** Description of the task **
What is needed is an exact copy of all the entries.

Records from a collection

- Opening Delimiter -

Lemma handler_run env o w request window_minutes due :
  canRun env request = true →
  due_fails o = false → subscriptions_fail o = false → mark_fails o = false →
  int4_of_float (window_argument request) = Some window_minutes →
  Sql.get_due_tasks (now_scan o) window_minutes (tasks w) = Some due →
  effects (handler env o w request) = run_effects o w request due
  ∧ tasks (world (handler env o w request))
    = Sql.mark_tasks_notified (now_mark o) (delivered_ids o w due) (tasks w).
Proof.
  intros Hrun Hdue Hsubs Hmark Harg Hscan. unfold handler.
  rewrite Hrun, Hdue, Hsubs, Hmark, Harg. cbn [negb mbind option_bind].
  rewrite Hscan. clear Hscan.
  destruct due as [|task0 due0].
  { cbn. by rewrite mark_nothing. }
  cbv beta iota zeta.
  assert (task0 :: due0 ≠ []) as Hne by discriminate.
  revert Hne. generalize (task0 :: due0). intros due Hne.
  destruct (dispatch_spec o w
              (group_by_user
                 (filter (fun s => Subscription.user_id s ∈ uniq [] (Sql.user_id <$> due))
                    (push_subscriptions w)))
              due
              (mkProgress w
                 ([RpcGetDueTasks (window_argument request)]
                  ++ [SelectSubscriptions (uniq [] (Sql.user_id <$> due))]) [] 0))
    as (He & Hs & Ht).
  { intros task Htask. rewrite group_by_user_lookup. apply filter_owner_among.
    apply elem_of_uniq. split; [|apply not_elem_of_nil].
    apply list_elem_of_fmap. eauto. }
  cbn [pr_effects sentTaskIds pr_world] in He, Hs, Ht.
  fold (delivered_ids o w due) in Hs.
  assert (run_effects o w request due
          = ([RpcGetDueTasks (window_argument request)]
             ++ [SelectSubscriptions (uniq [] (Sql.user_id <$> due))])
            ++ (due ≫= attempts o w)
            ++ match delivered_ids o w due with
               | [] => []
               | _ :: _ => [RpcMarkTasksNotified (delivered_ids o w due)]
               end) as ->.
  { unfold run_effects. by destruct due. }
  match goal with |- context [dispatch o ?b due ?st] =>
    generalize dependent (dispatch o b due st) end.
  intros final He Hs Ht. rewrite Hs.
  destruct (delivered_ids o w due) as [|id0 ids].
  - cbn [effects world]. by rewrite He, Ht, mark_nothing, (right_id_L [] (++)).
  - cbn [effects world tasks]. by rewrite He, Ht, <- (assoc_L (++)).
Qed.

(** C5, as the code has it.  In a run where the caller is authorised and
    no database request fails ([due] is what the scan returns), the push is
    attempted for every due task at every endpoint registered for its
    owner; a task counts as delivered exactly when one of these attempts
    succeeds; marking is requested after all attempts, once and for exactly
    the delivered tasks when there is at least one, and not at all when
    there is none; and it sets [last_notified_at] and [updated_at] of those
    tasks to the time of the marking, whatever their due instant. *)
Theorem dispatch_marks_delivered_once
    (env : ProcessEnv) (o : Oracle) (w : World) (request : Request)
    (window_minutes : Z) (due : list Sql.due_task) :
  canRun env request = true →
  due_fails o = false → subscriptions_fail o = false → mark_fails o = false →
  int4_of_float (window_argument request) = Some window_minutes →
  Sql.get_due_tasks (now_scan o) window_minutes (tasks w) = Some due →
  (∀ task sub,
     task ∈ due →
     sub ∈ push_subscriptions w →
     Subscription.user_id sub = Sql.user_id task →
     SendWebPush sub (payload_of task) ∈ effects (handler env o w request))
  ∧ (∀ id,
       id ∈ delivered_ids o w due ↔
       ∃ task sub,
         task ∈ due ∧
         Sql.id task = id ∧
         sub ∈ push_subscriptions w ∧
         Subscription.user_id sub = Sql.user_id task ∧
         sendWebPush o sub (payload_of task) = Delivered)
  ∧ effects (handler env o w request) = run_effects o w request due
  ∧ marks (effects (handler env o w request))
    = match delivered_ids o w due with
      | [] => []
      | id :: ids => [id :: ids]
      end
  ∧ tasks (world (handler env o w request))
    = Sql.mark_tasks_notified (now_mark o) (delivered_ids o w due) (tasks w)
  ∧ (∀ t, Task.last_notified_at (Sql.notify (now_mark o) t) = Some (now_mark o)
          ∧ Task.updated_at (Sql.notify (now_mark o) t) = now_mark o).
Proof.
  intros Hrun Hdue Hsubs Hmark Harg Hscan.
  destruct (handler_run env o w request window_minutes due
              Hrun Hdue Hsubs Hmark Harg Hscan) as [He Ht].
  split; [|split; [|split; [|split; [|split]]]].
  - intros task sub Htask Hsub Hu. rewrite He. unfold run_effects.
    destruct due as [|task0 due0] eqn:Edue; [by apply elem_of_nil in Htask|].
    rewrite <- Edue in *. do 2 apply list_elem_of_further.
    apply elem_of_app. left. apply list_elem_of_bind. exists task.
    split; [|exact Htask]. by apply elem_of_attempts.
  - intros id. apply elem_of_delivered_ids.
  - exact He.
  - rewrite He. unfold run_effects.
    destruct due as [|task0 due0] eqn:Edue; [reflexivity|].
    rewrite <- Edue. cbn [marks omap list_omap].
    fold (marks ((due ≫= attempts o w) ++
                 match delivered_ids o w due with
                 | [] => []
                 | _ :: _ => [RpcMarkTasksNotified (delivered_ids o w due)]
                 end)).
    rewrite marks_app, marks_attempts.
    by destruct (delivered_ids o w due).
  - exact Ht.
  - intros t. split; reflexivity.
Qed.

End DispatchFacts.

(** ** The sync trigger ([fireSync]) *)

Section TriggerSyncFacts.
Import App.

Lemma flights_call st userId :
  hasSupabaseClientConfig st = true → isOnline st = true →
  flights (fireSync_call st userId) userId = S (flights st userId).
Proof.
  intros Hc Ho. unfold fireSync_call, flights. rewrite Hc, Ho. simpl.
  rewrite filter_cons, decide_True by reflexivity. reflexivity.
Qed.

(** C6, as the code has it.  [fireSync] has no single-flight guard: while
    the client is configured and online, every trigger other than the sync
    button starts a call of [syncNow] of its own, whether or not one is in
    flight already, so the number in flight grows by one each time; only
    the sync button is held back, and only while [syncInProgress] is set. *)
Theorem fireSync_starts_a_sync_per_trigger (st : SyncState) (userId : string) :
  hasSupabaseClientConfig st = true →
  isOnline st = true →
  (∀ t, t ≠ SyncButton →
     flights (on_trigger st t userId) userId = S (flights st userId))
  ∧ (syncInProgress st = true → on_trigger st SyncButton userId = st)
  ∧ (syncInProgress st = false →
       flights (on_trigger st SyncButton userId) userId = S (flights st userId)).
Proof.
  intros Hc Ho. split; [|split].
  - intros t Ht. destruct t; simpl; rewrite ?Ho; try by apply flights_call.
    contradiction.
  - intros Hp. simpl. by rewrite Hp.
  - intros Hp. simpl. rewrite Hp. by apply flights_call.
Qed.

End TriggerSyncFacts.

(** ** Queue payloads are snapshots ([enqueueTaskUpsert], [putTaskLocal]) *)

Section SnapshotFacts.
Import Db.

- Closing Delimiter -

** Solution for this problem **
Lemma handler_run env o w request window_minutes due :
  canRun env request = true →
  due_fails o = false → subscriptions_fail o = false → mark_fails o = false →
  int4_of_float (window_argument request) = Some window_minutes →
  Sql.get_due_tasks (now_scan o) window_minutes (tasks w) = Some due →
  effects (handler env o w request) = run_effects o w request due
  ∧ tasks (world (handler env o w request))
    = Sql.mark_tasks_notified (now_mark o) (delivered_ids o w due) (tasks w).
Proof.
  intros Hrun Hdue Hsubs Hmark Harg Hscan. unfold handler.
  rewrite Hrun, Hdue, Hsubs, Hmark, Harg. cbn [negb mbind option_bind].
  rewrite Hscan. clear Hscan.
  destruct due as [|task0 due0].
  { cbn. by rewrite mark_nothing. }
  cbv beta iota zeta.
  assert (task0 :: due0 ≠ []) as Hne by discriminate.
  revert Hne. generalize (task0 :: due0). intros due Hne.
  destruct (dispatch_spec o w
              (group_by_user
                 (filter (fun s => Subscription.user_id s ∈ uniq [] (Sql.user_id <$> due))
                    (push_subscriptions w)))
              due
              (mkProgress w
                 ([RpcGetDueTasks (window_argument request)]
                  ++ [SelectSubscriptions (uniq [] (Sql.user_id <$> due))]) [] 0))
    as (He & Hs & Ht).
  { intros task Htask. rewrite group_by_user_lookup. apply filter_owner_among.
    apply elem_of_uniq. split; [|apply not_elem_of_nil].
    apply list_elem_of_fmap. eauto. }
  cbn [pr_effects sentTaskIds pr_world] in He, Hs, Ht.
  fold (delivered_ids o w due) in Hs.
  assert (run_effects o w request due
          = ([RpcGetDueTasks (window_argument request)]
             ++ [SelectSubscriptions (uniq [] (Sql.user_id <$> due))])
            ++ (due ≫= attempts o w)
            ++ match delivered_ids o w due with
               | [] => []
               | _ :: _ => [RpcMarkTasksNotified (delivered_ids o w due)]
               end) as ->.
  { unfold run_effects. by destruct due. }
  match goal with |- context [dispatch o ?b due ?st] =>
    generalize dependent (dispatch o b due st) end.
  intros final He Hs Ht. rewrite Hs.
  destruct (delivered_ids o w due) as [|id0 ids].
  - cbn [effects world]. by rewrite He, Ht, mark_nothing, (right_id_L [] (++)).
  - cbn [effects world tasks]. by rewrite He, Ht, <- (assoc_L (++)).
Qed.

(** C5, as the code has it.  In a run where the caller is authorised and
    no database request fails ([due] is what the scan returns), the push is
    attempted for every due task at every endpoint registered for its
    owner; a task counts as delivered exactly when one of these attempts
    succeeds; marking is requested after all attempts, once and for exactly
    the delivered tasks when there is at least one, and not at all when
    there is none; and it sets [last_notified_at] and [updated_at] of those
    tasks to the time of the marking, whatever their due instant. *)
Theorem dispatch_marks_delivered_once
    (env : ProcessEnv) (o : Oracle) (w : World) (request : Request)
    (window_minutes : Z) (due : list Sql.due_task) :
  canRun env request = true →
  due_fails o = false → subscriptions_fail o = false → mark_fails o = false →
  int4_of_float (window_argument request) = Some window_minutes →
  Sql.get_due_tasks (now_scan o) window_minutes (tasks w) = Some due →
  (∀ task sub,
     task ∈ due →
     sub ∈ push_subscriptions w →
     Subscription.user_id sub = Sql.user_id task →
     SendWebPush sub (payload_of task) ∈ effects (handler env o w request))
  ∧ (∀ id,
       id ∈ delivered_ids o w due ↔
       ∃ task sub,
         task ∈ due ∧
         Sql.id task = id ∧
         sub ∈ push_subscriptions w ∧
         Subscription.user_id sub = Sql.user_id task ∧
         sendWebPush o sub (payload_of task) = Delivered)
  ∧ effects (handler env o w request) = run_effects o w request due
  ∧ marks (effects (handler env o w request))
    = match delivered_ids o w due with
      | [] => []
      | id :: ids => [id :: ids]
      end
  ∧ tasks (world (handler env o w request))
    = Sql.mark_tasks_notified (now_mark o) (delivered_ids o w due) (tasks w)
  ∧ (∀ t, Task.last_notified_at (Sql.notify (now_mark o) t) = Some (now_mark o)
          ∧ Task.updated_at (Sql.notify (now_mark o) t) = now_mark o).
Proof.
  intros Hrun Hdue Hsubs Hmark Harg Hscan.
  destruct (handler_run env o w request window_minutes due
              Hrun Hdue Hsubs Hmark Harg Hscan) as [He Ht].
  split; [|split; [|split; [|split; [|split]]]].
  - intros task sub Htask Hsub Hu. rewrite He. unfold run_effects.
    destruct due as [|task0 due0] eqn:Edue; [by apply elem_of_nil in Htask|].
    rewrite <- Edue in *. do 2 apply list_elem_of_further.
    apply elem_of_app. left. apply list_elem_of_bind. exists task.
    split; [|exact Htask]. by apply elem_of_attempts.
  - intros id. apply elem_of_delivered_ids.
  - exact He.
  - rewrite He. unfold run_effects.
    destruct due as [|task0 due0] eqn:Edue; [reflexivity|].
    rewrite <- Edue. cbn [marks omap list_omap].
    fold (marks ((due ≫= attempts o w) ++
                 match delivered_ids o w due with
                 | [] => []
                 | _ :: _ => [RpcMarkTasksNotified (delivered_ids o w due)]
                 end)).
    rewrite marks_app, marks_attempts.
    by destruct (delivered_ids o w due).
  - exact Ht.
  - intros t. split; reflexivity.
Qed.

End DispatchFacts.

(** ** The sync trigger ([fireSync]) *)

Section TriggerSyncFacts.
Import App.

Lemma flights_call st userId :
  hasSupabaseClientConfig st = true → isOnline st = true →
  flights (fireSync_call st userId) userId = S (flights st userId).
Proof.
  intros Hc Ho. unfold fireSync_call, flights. rewrite Hc, Ho. simpl.
  rewrite filter_cons, decide_True by reflexivity. reflexivity.
Qed.

(** C6, as the code has it.  [fireSync] has no single-flight guard: while
    the client is configured and online, every trigger other than the sync
    button starts a call of [syncNow] of its own, whether or not one is in
    flight already, so the number in flight grows by one each time; only
    the sync button is held back, and only while [syncInProgress] is set. *)
Theorem fireSync_starts_a_sync_per_trigger (st : SyncState) (userId : string) :
  hasSupabaseClientConfig st = true →
  isOnline st = true →
  (∀ t, t ≠ SyncButton →
     flights (on_trigger st t userId) userId = S (flights st userId))
  ∧ (syncInProgress st = true → on_trigger st SyncButton userId = st)
  ∧ (syncInProgress st = false →
       flights (on_trigger st SyncButton userId) userId = S (flights st userId)).
Proof.
  intros Hc Ho. split; [|split].
  - intros t Ht. destruct t; simpl; rewrite ?Ho; try by apply flights_call.
    contradiction.
  - intros Hp. simpl. by rewrite Hp.
  - intros Hp. simpl. rewrite Hp. by apply flights_call.
Qed.

End TriggerSyncFacts.

(** ** Queue payloads are snapshots ([enqueueTaskUpsert], [putTaskLocal]) *)

Section SnapshotFacts.
Import Db.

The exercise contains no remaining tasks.